Surprisingly this is not the same as the common SMART BMS protocol. The overall framing looks straight forward:
- uint8 SOF: D2
- uint8 ???: 03
- uint8 Payload length: (40, 7C)
- Payload
- uint16 Checksum
The 0d 6e and similar are likely big endian uint16 battery voltages in mV.

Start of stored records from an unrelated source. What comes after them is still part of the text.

(* ===== verification/AtRest.v ===== *)
(** * AtRest: encryption of provider tokens

    [labby-auth/src/at_rest.rs]: the key parser, and the encoding that
    distinguishes encrypted values from legacy plaintext by a prefix. *)

From Stdlib Require Import Ascii.
From stdpp Require Import base list strings pretty.
From S2P Require Import Prelude RustStr Prog AuthTypes SamplePlatform Store Effects.

Definition ENC_PREFIX : string := "enc:".

Definition hex_value (c : ascii) : option nat :=
  let n := Ascii.nat_of_ascii c in
  if (48 <=? n) && (n <=? 57) then Some (n - 48)
  else if (97 <=? n) && (n <=? 102) then Some (n - 87)
  else if (65 <=? n) && (n <=? 70) then Some (n - 55)
  else None.

(** [u8::from_str_radix(hex, 16)] on two bytes: an optional leading [+] is
    accepted. *)
Definition from_str_radix_16 (a b : ascii) : option nat :=
  if Ascii.eqb a "+" then hex_value b
  else match hex_value a, hex_value b with
       | Some x, Some y => Some (16 * x + y)
       | _, _ => None
       end.

Section AtRest.
Context `{Platform}.

Fixpoint hex_chunks (s : string) : result string AuthError :=
  match s with
  | String a (String b r) =>
      let chunk := String a (String b "") in
      if negb (utf8_valid chunk)
      then Err (Config "TOKEN_ENCRYPTION_KEY hex string contains invalid UTF-8")
      else match from_str_radix_16 a b with
           | None => Err (Config ("TOKEN_ENCRYPTION_KEY hex string contains invalid character `" +:+ chunk +:+ "`"))
           | Some n => let? rest := hex_chunks r in Ok (String (Ascii.ascii_of_nat n) rest)
           end
  | _ => Ok ""
  end.

(** [TokenEncryptionKey::from_encoded]: the 32 key bytes. *)
Definition from_encoded (s : string) : result string AuthError :=
  let s := Str.trim s in
  if String.length s =? 64 then hex_chunks s
  else match base64url_decode s with
       | None => Err (Config "TOKEN_ENCRYPTION_KEY must be 64 hex digits or 43 base64url characters")
       | Some bytes =>
           if negb (String.length bytes =? 32)
           then Err (Config ("TOKEN_ENCRYPTION_KEY base64-decoded to " +:+ pretty (String.length bytes)
                             +:+ " bytes, expected 32"))
           else Ok bytes
       end.

Definition encrypt_provider_token (key plaintext : string) : M (result string AuthError) :=
  let! nonce := eff (RandomBytes 12) in
  match nonce with
  | Err e => ret_err (Storage ("generate nonce: " +:+ e))
  | Ok nonce_bytes =>
      match aead_encrypt key nonce_bytes plaintext with
      | None => ret_err (Storage "token encryption failed")
      | Some ciphertext => ret_ok (ENC_PREFIX +:+ base64url_encode (nonce_bytes +:+ ciphertext))
      end
  end.

Definition decrypt_provider_token (key stored : string) : result string AuthError :=
  match Str.strip_prefix ENC_PREFIX stored with
  | None => Ok stored
  | Some encoded =>
      match base64url_decode encoded with
      | None => Err (Storage "provider token ciphertext is not valid base64")
      | Some blob =>
          if String.length blob <? 12 then Err (Storage "provider token ciphertext blob too short")
          else match aead_decrypt key (Str.take 12 blob) (Str.drop 12 blob) with
               | None => Err (Storage "provider token decryption failed (wrong key or corrupted data)")
               | Some plaintext_bytes =>
                   if utf8_valid plaintext_bytes then Ok plaintext_bytes
                   else Err (Storage "decrypted provider token is not valid UTF-8")
               end
      end
  end.

Definition maybe_encrypt (key : option string) (value : string) : M (result string AuthError) :=
  match key with
  | Some k => encrypt_provider_token k value
  | None => ret_ok value
  end.

Definition maybe_decrypt (key : option string) (stored : string) : result string AuthError :=
  if Str.starts_with ENC_PREFIX stored then
    match key with
    | None => Err (Config "provider token is encrypted but no TOKEN_ENCRYPTION_KEY is configured")
    | Some k => decrypt_provider_token k stored
    end
  else Ok stored.

(** ** Properties *)

(** Every answer of the random source has the length asked for. *)
Definition random_lengths (tr : Trace) : Prop :=
  ∀ n bytes, existT (RandomBytes n) (Ok bytes) ∈ tr → Z.of_nat (String.length bytes) = n.

Lemma hex_chunks_length s bytes : hex_chunks s = Ok bytes → String.length bytes = String.length s / 2.
Proof.
  revert bytes. induction s as [s IH] using (induction_ltof1 _ String.length). unfold ltof in IH.
  destruct s as [|a [|b r]]; intros bytes; cbn [hex_chunks]; [by intros [= <-]|by intros [= <-]|].
  destruct (negb _); [done|]. destruct (from_str_radix_16 a b); [|done].
  destruct (hex_chunks r) as [rest|] eqn:E; [|done]. intros [= <-]. cbn [String.length].
  rewrite (IH r) by (done || simpl; lia).
  replace (S (S (String.length r))) with (1 * 2 + String.length r) by lia.
  by rewrite Nat.div_add_l by lia.
Qed.

(** The key parser only returns 256-bit keys. *)
Lemma from_encoded_key_length s key : from_encoded s = Ok key → String.length key = 32.
Proof.
  unfold from_encoded. destruct (Nat.eqb_spec (String.length (Str.trim s)) 64) as [Hl|].
  - intros Hk. apply hex_chunks_length in Hk. rewrite Hk, Hl. done.
  - destruct (base64url_decode _) as [b|]; [|done].
    destruct (Nat.eqb_spec (String.length b) 32); simpl; [|done]. by intros [= <-].
Qed.

Section RoundTrip.
Hypothesis aead_round_trip : ∀ k n p c, aead_encrypt k n p = Some c → aead_decrypt k n c = Some p.
Hypothesis base64_round_trip : ∀ b, base64url_decode (base64url_encode b) = Some b.

(** At-rest round trip: whatever [maybe_encrypt] stores, [maybe_decrypt]
    with the same key returns the original text; without a key this holds of
    every value that does not itself start with the [enc:] marker. *)
Theorem at_rest_round_trip key value :
  utf8_valid value = true →
  (key = None → Str.starts_with ENC_PREFIX value = false) →
  always (maybe_encrypt key value) (fun tr r =>
    random_lengths tr → ∀ stored, r = Ok stored → maybe_decrypt key stored = Ok value).
Proof.
  intros Hu Hn. destruct key as [k|]; cbn [maybe_encrypt]; unfold encrypt_provider_token; unroll.
  - intros [nonce|e]; unroll; [|done]. destruct (aead_encrypt k nonce value) as [c|] eqn:Ec; unroll; [|by intros _ stored [=]].
    intros Hr stored [= <-]. unfold maybe_decrypt.
    assert (Hs : Str.starts_with ENC_PREFIX (ENC_PREFIX +:+ base64url_encode (nonce +:+ c)) = true).
    { apply Str.starts_with_spec. eauto. }
    rewrite Hs. unfold decrypt_provider_token.
    rewrite (proj2 (Str.strip_prefix_spec ENC_PREFIX _ _) eq_refl), base64_round_trip.
    assert (Hl : String.length nonce = 12).
    { apply Nat2Z.inj. apply (Hr 12%Z nonce). by left. }
    rewrite Str.length_app, Hl. change (12 + String.length c <? 12) with false.
    rewrite <- Hl, Str.take_app, Str.drop_app, (aead_round_trip _ _ _ _ Ec), Hu. done.
  - intros _ stored [= <-]. unfold maybe_decrypt. by rewrite Hn.
Qed.
End RoundTrip.

End AtRest.

(** ** Witnesses *)

#[local] Existing Instance sample_platform.


Lemma sample_strip_app k n c : Str.strip_prefix (k +:+ n) (k +:+ n +:+ c) = Some c.
Proof. apply Str.strip_prefix_spec. by rewrite Str.app_assoc. Qed.

Lemma at_rest_round_trip_witness :
  always (maybe_encrypt (Some "key") "secret") (fun tr r =>
    random_lengths tr → ∀ stored, r = Ok stored → maybe_decrypt (Some "key") stored = Ok "secret").
Proof.
  apply (at_rest_round_trip).
  - intros k n p c Hc. injection Hc as <-. apply sample_strip_app.
  - intros b. reflexivity.
  - reflexivity.
  - discriminate.
Defined.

Next up I’ll dig up a Windows machine and capture the serial data between the PC app and the BMS to see if it’s the same.
CRC
CRC RevEng shows that the checksum is CRC-16/MODBUS:
./reveng -w 16 -l -s d203063132333435364c69 d2035200fa0e10000100080000000000010000000000ff012c012c0ea60ea60b54012c012c00e800e8731d731d784d784d0069006900000000006e006e000000000000000000ff00ff0c8000320000000000aa00285737
./reveng: warning: you have only given 2 samples
./reveng: warning: to reduce false positives, give 4 or more samples
width=16 poly=0x8005 init=0xffff refin=true refout=true xorout=0x0000 check=0x4b37 residue=0x0000 name="CRC-16/MODBUS"
Windows app
Using Wireshark with USBpcap gives the serial stream from the Windows App to the BMS. A sample:
1612695069.430 OUT A5 40 90 08 00 00 00 00 00 00 00 00 7D
1612695069.647 IN A5 01 90 08 01 06 01 06 75 3A 00 5A 55
1612695069.906 OUT A5 40 91 08 00 00 00 00 00 00 00 00 7E
1612695070.143 IN A5 01 91 08 0C F9 02 0C AD 07 00 00 06
1612695070.191 OUT A5 40 92 08 00 00 00 00 00 00 00 00 7F
1612695070.447 IN A5 01 92 08 3D 01 3D 01 00 00 00 00 BC
1612695070.520 OUT A5 40 93 08 00 00 00 00 00 00 00 00 80
1612695070.655 IN A5 01 93 08 01 01 01 7E 00 00 09 4E 19
1612695070.739 OUT A5 40 94 08 00 00 00 00 00 00 00 00 81
1612695070.943 IN A5 01 94 08 08 01 01 00 00 00 00 00 4C
1612695071.066 OUT A5 40 95 08 00 00 00 00 00 00 00 00 82
1612695071.151 IN A5 01 95 08 01 0C F7 0C FA 0C F7 00 50 A5 01 95 08 02 0C F8 0C AF 0C AF 00 BF A5 01 95 08 03 0C AD 0C AD 0C AF 00 73
This is different again:
- uint8 SOF 0xA5
- uint8 node ID? 0x40 out, 0x01 from BMS
- uint8 register?
- uint8 length 0x08
- uint8[] body
- uint8 checksum
The checksum seems to be the sum of the payload.
Requests come from node 0x40 and always have an empty 8 byte payload.
Some requests like register 0x95 give multiple responses. 0x95 looks like the cell voltages: 0x01 then 3x 16 bit voltage in mV repeated 3 times.